DIRECTIONS.
Repeat the data precisely as given.

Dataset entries
(** * palettize.py: RadViz palette coordinates, layer by layer

    A shallow embedding of [src/py/palettize.py] and proofs about it.

    Conventions of the embedding.
    - Python floats are idealised as real numbers ([R]): no rounding, no
      overflow, no nan.  The one infinite float the program itself creates,
      [float('inf')] for [points_per_layer], is kept as a constructor of
      [threshold].
    - The program is read as Python 3: [/] on two ints is true division, and
      [**] on a negative float with a fractional exponent yields a complex
      number (it raised ValueError in Python 2).
    - Exceptions are the left summand of [pyres].  OverflowError, which
      [**] and [math.exp] raise on floats out of range, has no counterpart
      in the idealised arithmetic and so none in [pyerr]: that a call
      returns is meant in exact arithmetic.
    - [palette_coords] is a dict keyed by ints: a [gmap Z (list R)]. *)

From Stdlib Require Import Reals Lra Lia ZArith List.
From Stdlib Require Strings.String Strings.Ascii.
From stdpp Require Import gmap list sorting.
Import ListNotations.

Local Open Scope R_scope.

(** ** Exceptions *)

Inductive pyerr : Type :=
  | IndexError
  | ZeroDivisionError
  | TypeError.

Definition pyres (A : Type) : Type := (pyerr + A)%type.

Definition raise {A : Type} (e : pyerr) : pyres A := inl e.
Definition ret {A : Type} (a : A) : pyres A := inr a.

Definition bind {A B : Type} (c : pyres A) (k : A -> pyres B) : pyres B :=
  match c with
  | inl e => inl e
  | inr a => k a
  end.

Notation "'do' x <- c ; k" := (bind c (fun x => k))
  (at level 10, x pattern, c at level 100, k at level 200).

(** [for x in l: acc = body(acc, x)], stopping at the first exception. *)
Fixpoint for_each {A St : Type} (body : St -> A -> pyres St)
    (st : St) (l : list A) : pyres St :=
  match l with
  | [] => ret st
  | x :: l' => do st' <- body st x; for_each body st' l'
  end.

(** A list comprehension [[g(x) for x in l]] whose element expression may
    raise. *)
Fixpoint comprehension {A B : Type} (g : A -> pyres B) (l : list A)
    : pyres (list B) :=
  match l with
  | [] => ret []
  | x :: l' => do y <- g x; do ys <- comprehension g l'; ret (y :: ys)
  end.

(** ** Numbers *)

(** A Python number as this program can meet it: a float, or the complex
    value that [**] produces from a negative base. *)
Inductive pynum : Type :=
  | PyFloat (x : R)
  | PyComplex (re im : R).

(** [math.floor] and the integrality test [iw != floor(iw)] of [float_pow]. *)
Definition floor (y : R) : Z := Int_part y.

Definition is_integral (y : R) : bool :=
  if Req_dec_T (IZR (floor y)) y then true else false.

(** [float.__pow__], finite arguments (CPython's [float_pow], in its order of
    cases). *)
Definition py_pow (x y : R) : pyres pynum :=
  if Req_dec_T y 0 then ret (PyFloat 1)
  else if Req_dec_T x 0 then
    if Rlt_dec y 0 then raise ZeroDivisionError else ret (PyFloat 0)
  else if Rlt_dec x 0 then
    if is_integral y
    then ret (PyFloat (if Z.odd (floor y)
                       then - Rpower (- x) y else Rpower (- x) y))
    else ret (PyComplex (Rpower (- x) y * cos (PI * y))
                        (Rpower (- x) y * sin (PI * y)))
  else ret (PyFloat (Rpower x y)).

(** [a / b] on floats. *)
Definition py_div (a b : R) : pyres R :=
  if Req_dec_T b 0 then raise ZeroDivisionError else ret (a / b).

(** [a * t] with [t] a float. *)
Definition py_mul (a : pynum) (t : R) : pynum :=
  match a with
  | PyFloat x => PyFloat (x * t)
  | PyComplex re im => PyComplex (re * t) (im * t)
  end.

(** [math.fsum]: the sum of floats; a complex element is a TypeError. *)
Fixpoint math_fsum (l : list pynum) : pyres R :=
  match l with
  | [] => ret 0
  | PyFloat x :: l' => do s <- math_fsum l'; ret (x + s)
  | PyComplex _ _ :: _ => raise TypeError
  end.

(** [l[idx]] with Python's negative indices. *)
Definition py_getitem {A : Type} (l : list A) (idx : Z) : pyres A :=
  let n := Z.of_nat (length l) in
  let i := if (idx <? 0)%Z then (idx + n)%Z else idx in
  if ((0 <=? i)%Z && (i <? n)%Z)%bool
  then match nth_error l (Z.to_nat i) with
       | Some a => ret a
       | None => raise IndexError
       end
  else raise IndexError.

(** The indices [l[idx]] accepts for a list of length [n]. *)
Definition valid_index (n : nat) (idx : Z) : Prop :=
  (- Z.of_nat n <= idx < Z.of_nat n)%Z.

(** The position such an index denotes. *)
Definition position (n : nat) (idx : Z) : nat :=
  Z.to_nat (if (idx <? 0)%Z then idx + Z.of_nat n else idx)%Z.

(** ** The preprocessors *)

(** [reverse_normalize(points)]: [f] becomes [1.0 - f]. *)
Definition reverse_normalize (points : list (list R)) : list (list R) :=
  map (fun point => map (fun f => 1 - f) point) points.

(** [scale(points, factor)]: [f] becomes [f**factor]. *)
Definition scale (points : list (list R)) (factor : R)
    : pyres (list (list pynum)) :=
  comprehension
    (fun point => comprehension (fun f => py_pow f factor) point) points.

(** The endpoints [p], [q] and the element expression of [logistic_map]. *)
Definition logistic_p (A : R) : R := 1 / (1 + exp (A / 2)).
Definition logistic_q (A : R) : R := 1 / (1 + exp (- A / 2)).

Definition logistic_elem (A v : R) : pyres R :=
  py_div (1 / (1 + exp (- A * (v - 0.5))) - logistic_p A)
         (logistic_q A - logistic_p A).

RESPONSE.
(** * palettize.py: RadViz palette coordinates, layer by layer

    A shallow embedding of [src/py/palettize.py] and proofs about it.

    Conventions of the embedding.
    - Python floats are idealised as real numbers ([R]): no rounding, no
      overflow, no nan.  The one infinite float the program itself creates,
      [float('inf')] for [points_per_layer], is kept as a constructor of
      [threshold].
    - The program is read as Python 3: [/] on two ints is true division, and
      [**] on a negative float with a fractional exponent yields a complex
      number (it raised ValueError in Python 2).
    - Exceptions are the left summand of [pyres].  OverflowError, which
      [**] and [math.exp] raise on floats out of range, has no counterpart
      in the idealised arithmetic and so none in [pyerr]: that a call
      returns is meant in exact arithmetic.
    - [palette_coords] is a dict keyed by ints: a [gmap Z (list R)]. *)

From Stdlib Require Import Reals Lra Lia ZArith List.
From Stdlib Require Strings.String Strings.Ascii.
From stdpp Require Import gmap list sorting.
Import ListNotations.

Local Open Scope R_scope.

(** ** Exceptions *)

Inductive pyerr : Type :=
  | IndexError
  | ZeroDivisionError
  | TypeError.

Definition pyres (A : Type) : Type := (pyerr + A)%type.

Definition raise {A : Type} (e : pyerr) : pyres A := inl e.
Definition ret {A : Type} (a : A) : pyres A := inr a.

Definition bind {A B : Type} (c : pyres A) (k : A -> pyres B) : pyres B :=
  match c with
  | inl e => inl e
  | inr a => k a
  end.

Notation "'do' x <- c ; k" := (bind c (fun x => k))
  (at level 10, x pattern, c at level 100, k at level 200).

(** [for x in l: acc = body(acc, x)], stopping at the first exception. *)
Fixpoint for_each {A St : Type} (body : St -> A -> pyres St)
    (st : St) (l : list A) : pyres St :=
  match l with
  | [] => ret st
  | x :: l' => do st' <- body st x; for_each body st' l'
  end.

(** A list comprehension [[g(x) for x in l]] whose element expression may
    raise. *)
Fixpoint comprehension {A B : Type} (g : A -> pyres B) (l : list A)
    : pyres (list B) :=
  match l with
  | [] => ret []
  | x :: l' => do y <- g x; do ys <- comprehension g l'; ret (y :: ys)
  end.

(** ** Numbers *)

(** A Python number as this program can meet it: a float, or the complex
    value that [**] produces from a negative base. *)
Inductive pynum : Type :=
  | PyFloat (x : R)
  | PyComplex (re im : R).

(** [math.floor] and the integrality test [iw != floor(iw)] of [float_pow]. *)
Definition floor (y : R) : Z := Int_part y.

Definition is_integral (y : R) : bool :=
  if Req_dec_T (IZR (floor y)) y then true else false.

(** [float.__pow__], finite arguments (CPython's [float_pow], in its order of
    cases). *)
Definition py_pow (x y : R) : pyres pynum :=
  if Req_dec_T y 0 then ret (PyFloat 1)
  else if Req_dec_T x 0 then
    if Rlt_dec y 0 then raise ZeroDivisionError else ret (PyFloat 0)
  else if Rlt_dec x 0 then
    if is_integral y
    then ret (PyFloat (if Z.odd (floor y)
                       then - Rpower (- x) y else Rpower (- x) y))
    else ret (PyComplex (Rpower (- x) y * cos (PI * y))
                        (Rpower (- x) y * sin (PI * y)))
  else ret (PyFloat (Rpower x y)).

(** [a / b] on floats. *)
Definition py_div (a b : R) : pyres R :=
  if Req_dec_T b 0 then raise ZeroDivisionError else ret (a / b).

(** [a * t] with [t] a float. *)
Definition py_mul (a : pynum) (t : R) : pynum :=
  match a with
  | PyFloat x => PyFloat (x * t)
  | PyComplex re im => PyComplex (re * t) (im * t)
  end.

(** [math.fsum]: the sum of floats; a complex element is a TypeError. *)
Fixpoint math_fsum (l : list pynum) : pyres R :=
  match l with
  | [] => ret 0
  | PyFloat x :: l' => do s <- math_fsum l'; ret (x + s)
  | PyComplex _ _ :: _ => raise TypeError
  end.

(** [l[idx]] with Python's negative indices. *)
Definition py_getitem {A : Type} (l : list A) (idx : Z) : pyres A :=
  let n := Z.of_nat (length l) in
  let i := if (idx <? 0)%Z then (idx + n)%Z else idx in
  if ((0 <=? i)%Z && (i <? n)%Z)%bool
  then match nth_error l (Z.to_nat i) with
       | Some a => ret a
       | None => raise IndexError
       end
  else raise IndexError.

(** The indices [l[idx]] accepts for a list of length [n]. *)
Definition valid_index (n : nat) (idx : Z) : Prop :=
  (- Z.of_nat n <= idx < Z.of_nat n)%Z.

(** The position such an index denotes. *)
Definition position (n : nat) (idx : Z) : nat :=
  Z.to_nat (if (idx <? 0)%Z then idx + Z.of_nat n else idx)%Z.

(** ** The preprocessors *)

(** [reverse_normalize(points)]: [f] becomes [1.0 - f]. *)
Definition reverse_normalize (points : list (list R)) : list (list R) :=
  map (fun point => map (fun f => 1 - f) point) points.

(** [scale(points, factor)]: [f] becomes [f**factor]. *)
Definition scale (points : list (list R)) (factor : R)
    : pyres (list (list pynum)) :=
  comprehension
    (fun point => comprehension (fun f => py_pow f factor) point) points.

(** The endpoints [p], [q] and the element expression of [logistic_map]. *)
Definition logistic_p (A : R) : R := 1 / (1 + exp (A / 2)).
Definition logistic_q (A : R) : R := 1 / (1 + exp (- A / 2)).

Definition logistic_elem (A v : R) : pyres R :=
  py_div (1 / (1 + exp (- A * (v - 0.5))) - logistic_p A)
         (logistic_q A - logistic_p A).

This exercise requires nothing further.